- Opening Delimiter -

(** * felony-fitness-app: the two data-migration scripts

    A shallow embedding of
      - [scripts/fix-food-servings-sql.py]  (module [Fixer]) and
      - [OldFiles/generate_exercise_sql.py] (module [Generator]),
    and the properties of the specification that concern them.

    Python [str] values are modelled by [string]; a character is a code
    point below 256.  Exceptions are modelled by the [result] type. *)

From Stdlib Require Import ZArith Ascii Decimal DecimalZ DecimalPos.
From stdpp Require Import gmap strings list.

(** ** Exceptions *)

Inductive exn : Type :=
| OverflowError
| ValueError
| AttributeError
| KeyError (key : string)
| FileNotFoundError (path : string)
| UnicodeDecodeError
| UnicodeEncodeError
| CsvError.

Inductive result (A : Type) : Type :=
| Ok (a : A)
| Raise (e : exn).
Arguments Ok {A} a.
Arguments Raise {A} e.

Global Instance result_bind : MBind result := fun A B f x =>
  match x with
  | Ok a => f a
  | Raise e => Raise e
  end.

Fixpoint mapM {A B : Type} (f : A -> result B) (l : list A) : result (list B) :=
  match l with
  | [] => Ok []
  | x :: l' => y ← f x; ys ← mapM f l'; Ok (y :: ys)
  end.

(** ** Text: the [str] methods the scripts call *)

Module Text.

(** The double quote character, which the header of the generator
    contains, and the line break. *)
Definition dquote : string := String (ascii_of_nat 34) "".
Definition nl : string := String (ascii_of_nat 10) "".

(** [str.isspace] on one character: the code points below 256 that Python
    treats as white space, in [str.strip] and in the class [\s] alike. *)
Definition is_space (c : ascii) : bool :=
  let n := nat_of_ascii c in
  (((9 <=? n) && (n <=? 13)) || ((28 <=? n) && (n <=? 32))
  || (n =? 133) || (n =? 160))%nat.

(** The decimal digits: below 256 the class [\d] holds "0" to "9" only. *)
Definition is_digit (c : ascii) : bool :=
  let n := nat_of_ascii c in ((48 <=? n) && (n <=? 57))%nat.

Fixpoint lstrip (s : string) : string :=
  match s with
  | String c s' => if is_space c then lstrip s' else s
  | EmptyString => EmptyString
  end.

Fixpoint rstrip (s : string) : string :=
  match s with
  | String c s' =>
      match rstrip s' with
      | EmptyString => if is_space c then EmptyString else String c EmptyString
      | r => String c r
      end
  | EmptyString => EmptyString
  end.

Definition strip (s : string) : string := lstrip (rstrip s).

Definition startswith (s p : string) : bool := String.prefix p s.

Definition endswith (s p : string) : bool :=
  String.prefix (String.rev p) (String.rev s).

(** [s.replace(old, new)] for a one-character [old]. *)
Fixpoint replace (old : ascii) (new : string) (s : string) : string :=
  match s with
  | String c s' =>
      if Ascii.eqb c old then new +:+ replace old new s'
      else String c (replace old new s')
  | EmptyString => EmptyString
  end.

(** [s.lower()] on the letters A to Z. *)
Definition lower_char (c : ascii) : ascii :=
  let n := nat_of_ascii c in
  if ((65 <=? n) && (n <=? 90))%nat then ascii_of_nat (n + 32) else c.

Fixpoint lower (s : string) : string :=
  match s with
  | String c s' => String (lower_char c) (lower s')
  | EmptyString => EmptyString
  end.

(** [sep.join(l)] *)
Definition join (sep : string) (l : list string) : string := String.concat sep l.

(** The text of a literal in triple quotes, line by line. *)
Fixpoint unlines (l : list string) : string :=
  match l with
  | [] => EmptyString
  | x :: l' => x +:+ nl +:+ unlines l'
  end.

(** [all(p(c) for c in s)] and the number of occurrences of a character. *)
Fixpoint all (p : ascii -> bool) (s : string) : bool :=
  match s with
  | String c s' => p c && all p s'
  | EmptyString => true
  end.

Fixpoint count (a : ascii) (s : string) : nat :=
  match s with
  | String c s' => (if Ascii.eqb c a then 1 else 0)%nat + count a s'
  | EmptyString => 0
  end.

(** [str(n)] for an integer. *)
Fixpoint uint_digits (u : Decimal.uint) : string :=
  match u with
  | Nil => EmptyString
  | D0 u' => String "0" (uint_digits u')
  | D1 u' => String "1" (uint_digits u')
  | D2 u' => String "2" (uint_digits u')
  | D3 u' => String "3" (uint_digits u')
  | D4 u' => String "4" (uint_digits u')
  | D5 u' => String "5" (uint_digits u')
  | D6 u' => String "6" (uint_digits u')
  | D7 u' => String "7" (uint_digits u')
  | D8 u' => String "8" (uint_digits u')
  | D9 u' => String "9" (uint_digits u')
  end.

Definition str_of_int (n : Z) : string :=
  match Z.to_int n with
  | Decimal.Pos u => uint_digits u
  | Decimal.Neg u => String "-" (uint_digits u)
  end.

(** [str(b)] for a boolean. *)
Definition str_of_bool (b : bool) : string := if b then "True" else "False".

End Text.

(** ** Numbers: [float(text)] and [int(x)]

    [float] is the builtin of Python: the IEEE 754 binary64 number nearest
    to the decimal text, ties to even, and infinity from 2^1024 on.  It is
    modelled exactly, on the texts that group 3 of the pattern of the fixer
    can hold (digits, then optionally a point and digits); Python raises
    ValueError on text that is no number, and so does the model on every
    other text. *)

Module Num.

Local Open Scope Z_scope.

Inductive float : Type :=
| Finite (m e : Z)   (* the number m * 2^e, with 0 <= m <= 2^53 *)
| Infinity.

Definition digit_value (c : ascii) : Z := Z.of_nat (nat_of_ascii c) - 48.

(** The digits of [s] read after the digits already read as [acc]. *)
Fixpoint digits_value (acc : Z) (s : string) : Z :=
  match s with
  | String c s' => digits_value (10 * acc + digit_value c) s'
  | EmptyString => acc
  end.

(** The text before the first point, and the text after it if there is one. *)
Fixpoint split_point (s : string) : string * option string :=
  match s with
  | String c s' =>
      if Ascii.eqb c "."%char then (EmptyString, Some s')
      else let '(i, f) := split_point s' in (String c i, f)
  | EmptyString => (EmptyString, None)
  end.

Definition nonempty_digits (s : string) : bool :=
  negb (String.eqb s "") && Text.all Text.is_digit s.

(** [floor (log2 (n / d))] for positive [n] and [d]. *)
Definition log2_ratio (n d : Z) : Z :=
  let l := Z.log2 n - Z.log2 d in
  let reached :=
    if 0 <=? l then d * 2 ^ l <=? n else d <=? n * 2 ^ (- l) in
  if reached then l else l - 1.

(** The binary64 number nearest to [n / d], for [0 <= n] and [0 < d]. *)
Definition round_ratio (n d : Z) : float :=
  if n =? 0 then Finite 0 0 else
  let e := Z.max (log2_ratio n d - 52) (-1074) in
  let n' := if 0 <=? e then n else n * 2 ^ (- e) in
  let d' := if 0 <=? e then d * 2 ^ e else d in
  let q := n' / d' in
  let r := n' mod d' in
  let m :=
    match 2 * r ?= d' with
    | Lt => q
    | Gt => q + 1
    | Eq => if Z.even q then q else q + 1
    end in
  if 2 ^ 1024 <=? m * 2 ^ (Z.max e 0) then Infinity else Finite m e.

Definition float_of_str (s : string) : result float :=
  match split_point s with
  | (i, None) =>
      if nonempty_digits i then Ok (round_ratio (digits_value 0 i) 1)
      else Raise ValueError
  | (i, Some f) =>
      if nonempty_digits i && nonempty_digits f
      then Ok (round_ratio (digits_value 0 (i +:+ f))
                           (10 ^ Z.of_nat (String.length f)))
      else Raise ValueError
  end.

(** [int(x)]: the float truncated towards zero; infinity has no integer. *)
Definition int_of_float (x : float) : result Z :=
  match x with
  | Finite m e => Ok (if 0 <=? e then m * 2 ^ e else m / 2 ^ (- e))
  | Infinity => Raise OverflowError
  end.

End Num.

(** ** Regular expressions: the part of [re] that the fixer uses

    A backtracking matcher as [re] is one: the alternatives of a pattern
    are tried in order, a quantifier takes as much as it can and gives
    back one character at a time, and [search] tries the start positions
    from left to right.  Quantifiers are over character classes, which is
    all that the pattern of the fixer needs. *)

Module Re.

- Closing Delimiter -
- Opening Delimiter -

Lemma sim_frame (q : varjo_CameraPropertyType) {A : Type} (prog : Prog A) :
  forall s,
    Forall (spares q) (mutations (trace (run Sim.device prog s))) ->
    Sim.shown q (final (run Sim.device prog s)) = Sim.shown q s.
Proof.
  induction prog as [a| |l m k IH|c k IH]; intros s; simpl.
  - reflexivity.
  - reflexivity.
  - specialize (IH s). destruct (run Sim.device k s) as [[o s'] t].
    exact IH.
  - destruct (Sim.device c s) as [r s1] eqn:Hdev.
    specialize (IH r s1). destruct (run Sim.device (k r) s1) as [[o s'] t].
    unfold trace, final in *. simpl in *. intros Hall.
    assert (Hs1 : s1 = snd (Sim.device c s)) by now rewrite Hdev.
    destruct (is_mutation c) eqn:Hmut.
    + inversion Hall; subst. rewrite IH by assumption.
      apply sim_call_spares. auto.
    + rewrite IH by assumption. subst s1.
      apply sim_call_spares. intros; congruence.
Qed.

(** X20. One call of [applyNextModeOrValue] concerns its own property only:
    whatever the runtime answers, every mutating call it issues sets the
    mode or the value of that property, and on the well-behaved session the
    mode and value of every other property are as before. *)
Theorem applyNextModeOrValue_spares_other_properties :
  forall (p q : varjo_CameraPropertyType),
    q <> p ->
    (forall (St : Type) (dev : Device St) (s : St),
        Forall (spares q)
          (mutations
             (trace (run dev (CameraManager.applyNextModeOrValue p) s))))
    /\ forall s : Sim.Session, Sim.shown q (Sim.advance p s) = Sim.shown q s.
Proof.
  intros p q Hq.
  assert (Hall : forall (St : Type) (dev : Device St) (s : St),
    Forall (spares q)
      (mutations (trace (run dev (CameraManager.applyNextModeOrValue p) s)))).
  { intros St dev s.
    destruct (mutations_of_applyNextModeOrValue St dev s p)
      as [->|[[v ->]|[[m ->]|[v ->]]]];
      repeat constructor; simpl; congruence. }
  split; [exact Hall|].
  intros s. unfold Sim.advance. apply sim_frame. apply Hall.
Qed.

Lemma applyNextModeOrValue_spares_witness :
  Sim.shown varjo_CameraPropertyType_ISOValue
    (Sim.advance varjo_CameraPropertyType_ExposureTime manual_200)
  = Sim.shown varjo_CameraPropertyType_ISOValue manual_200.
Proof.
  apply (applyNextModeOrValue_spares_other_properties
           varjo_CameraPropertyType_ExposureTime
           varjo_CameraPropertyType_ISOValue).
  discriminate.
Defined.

- Closing Delimiter -

• TASK GOAL:
Looking at the entries above, can you reproduce exactly the lines from the one that holds "Ok (y :: ys)" through the one that holds "Definition join (sep", and only those?

• FINISHED EXERCISE:
  | x :: l' => y ← f x; ys ← mapM f l'; Ok (y :: ys)
  end.

(** ** Text: the [str] methods the scripts call *)

Module Text.

(** The double quote character, which the header of the generator
    contains, and the line break. *)
Definition dquote : string := String (ascii_of_nat 34) "".
Definition nl : string := String (ascii_of_nat 10) "".

(** [str.isspace] on one character: the code points below 256 that Python
    treats as white space, in [str.strip] and in the class [\s] alike. *)
Definition is_space (c : ascii) : bool :=
  let n := nat_of_ascii c in
  (((9 <=? n) && (n <=? 13)) || ((28 <=? n) && (n <=? 32))
  || (n =? 133) || (n =? 160))%nat.

(** The decimal digits: below 256 the class [\d] holds "0" to "9" only. *)
Definition is_digit (c : ascii) : bool :=
  let n := nat_of_ascii c in ((48 <=? n) && (n <=? 57))%nat.

Fixpoint lstrip (s : string) : string :=
  match s with
  | String c s' => if is_space c then lstrip s' else s
  | EmptyString => EmptyString
  end.

Fixpoint rstrip (s : string) : string :=
  match s with
  | String c s' =>
      match rstrip s' with
      | EmptyString => if is_space c then EmptyString else String c EmptyString
      | r => String c r
      end
  | EmptyString => EmptyString
  end.

Definition strip (s : string) : string := lstrip (rstrip s).

Definition startswith (s p : string) : bool := String.prefix p s.

Definition endswith (s p : string) : bool :=
  String.prefix (String.rev p) (String.rev s).

(** [s.replace(old, new)] for a one-character [old]. *)
Fixpoint replace (old : ascii) (new : string) (s : string) : string :=
  match s with
  | String c s' =>
      if Ascii.eqb c old then new +:+ replace old new s'
      else String c (replace old new s')
  | EmptyString => EmptyString
  end.

(** [s.lower()] on the letters A to Z. *)
Definition lower_char (c : ascii) : ascii :=
  let n := nat_of_ascii c in
  if ((65 <=? n) && (n <=? 90))%nat then ascii_of_nat (n + 32) else c.

Fixpoint lower (s : string) : string :=
  match s with
  | String c s' => String (lower_char c) (lower s')
  | EmptyString => EmptyString
  end.

(** [sep.join(l)] *)
Definition join (sep : string) (l : list string) : string := String.concat sep l.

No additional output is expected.